BEGIN EXTRACTED MATERIAL

(* ===== verification/StdMap.v ===== *)
(** * Ordered containers of strings

    [std::sort] on strings and the iteration order of [std::map] and
    [std::set] with string keys: bytes compare as unsigned characters, a
    proper prefix is smaller. *)

From Stdlib Require Import ZArith Lia Strings.Byte.
From stdpp Require Import base list gmap sorting.
From S2P Require Import Prelude Bytes.

Fixpoint bytes_leb (a b : bytes) : bool :=
  match a, b with
  | [], _ => true
  | _ :: _, [] => false
  | x :: a, y :: b => bool_decide (byte_val x < byte_val y) || bool_decide (x = y) && bytes_leb a b
  end.

Definition bytes_le (a b : bytes) : Prop := bytes_leb a b = true.

#[export] Instance bytes_le_dec : RelDecision bytes_le.
Proof. intros a b. unfold bytes_le. apply _. Defined.

Lemma bytes_le_cons x a y b :
  bytes_le (x :: a) (y :: b) <-> byte_val x < byte_val y \/ x = y /\ bytes_le a b.
Proof. unfold bytes_le. cbn. by rewrite orb_true_iff, andb_true_iff, !bool_decide_eq_true. Qed.

#[export] Instance bytes_le_total : Total bytes_le.
Proof.
  intros a. induction a as [|x a IH]; intros [|y b]; [by left|by left|by right|].
  rewrite !bytes_le_cons.
  destruct (Z.lt_trichotomy (byte_val x) (byte_val y)) as [?|[He|?]]; [by left; left| |by right; left].
  apply byte_val_inj in He as ->. destruct (IH b); [left|right]; by right.
Qed.

#[export] Instance bytes_le_trans : Transitive bytes_le.
Proof.
  intros a. induction a as [|x a IH]; intros [|y b] [|z c]; try done.
  rewrite !bytes_le_cons. intros [?|[-> ?]] [?|[-> ?]]; [left; lia|by left|by left|].
  right. split; [done|]. by eapply IH.
Qed.

#[export] Instance bytes_le_antisymm : AntiSymm (=) bytes_le.
Proof.
  intros a. induction a as [|x a IH]; intros [|y b]; try done.
  rewrite !bytes_le_cons. intros [?|[-> ?]] [?|[He ?]]; [lia|subst; lia|lia|]. f_equal. by apply IH.
Qed.

#[export] Instance bytes_le_refl : Reflexive bytes_le.
Proof. intros a. by destruct (bytes_le_total a a). Qed.

(** [std::sort] *)
Definition sort (l : list bytes) : list bytes := merge_sort bytes_le l.

Lemma sort_perm l : sort l ≡ₚ l.
Proof. apply merge_sort_Permutation. Qed.

Lemma sort_sorted l : StronglySorted bytes_le (sort l).
Proof. apply (StronglySorted_merge_sort bytes_le). Qed.

Lemma elem_of_sort l x : x ∈ sort l <-> x ∈ l.
Proof. by rewrite sort_perm. Qed.

(** A list sorted already is left alone. *)
Lemma sort_unique l l' : StronglySorted bytes_le l -> l ≡ₚ l' -> sort l' = l.
Proof.
  intros Hs Hp. apply (StronglySorted_unique bytes_le); [apply sort_sorted|done|].
  by rewrite sort_perm.
Qed.

(** The keys of a map and the elements of a set, in iteration order. *)
Definition keys {A} (m : gmap bytes A) : list bytes := sort (map_to_list m).*1.

Definition values {A} (m : gmap bytes A) : list A := omap (fun k => m !! k) (keys m).

Definition set_elements (s : gset bytes) : list bytes := sort (elements s).

Lemma elem_of_keys {A} (m : gmap bytes A) k : k ∈ keys m <-> is_Some (m !! k).
Proof.
  unfold keys. rewrite elem_of_sort, list_elem_of_fmap. split.
  - intros ([i x] & -> & H%elem_of_map_to_list). by exists x.
  - intros [x Hx]. exists (k, x). by rewrite elem_of_map_to_list.
Qed.

Lemma NoDup_keys {A} (m : gmap bytes A) : NoDup (keys m).
Proof. unfold keys. rewrite sort_perm. apply NoDup_fst_map_to_list. Qed.

Lemma elem_of_values {A} (m : gmap bytes A) x : x ∈ values m <-> exists k, m !! k = Some x.
Proof.
  unfold values. rewrite list_elem_of_omap. split.
  - intros (k & _ & Hk). by exists k.
  - intros [k Hk]. exists k. split; [by apply elem_of_keys|done].
Qed.

Lemma elem_of_set_elements s x : x ∈ set_elements s <-> x ∈ s.
Proof. unfold set_elements. by rewrite elem_of_sort, elem_of_elements. Qed.

Lemma NoDup_set_elements s : NoDup (set_elements s).
Proof. unfold set_elements. rewrite sort_perm. apply NoDup_elements. Qed.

END EXTRACTED MATERIAL

The reply should hold only the lines from the top of the records through the line that has "proper prefix is smaller. *)", each one exact.

• **EXPECTED ANSWER**
(* ===== verification/StdMap.v ===== *)
(** * Ordered containers of strings

    [std::sort] on strings and the iteration order of [std::map] and
    [std::set] with string keys: bytes compare as unsigned characters, a
    proper prefix is smaller. *)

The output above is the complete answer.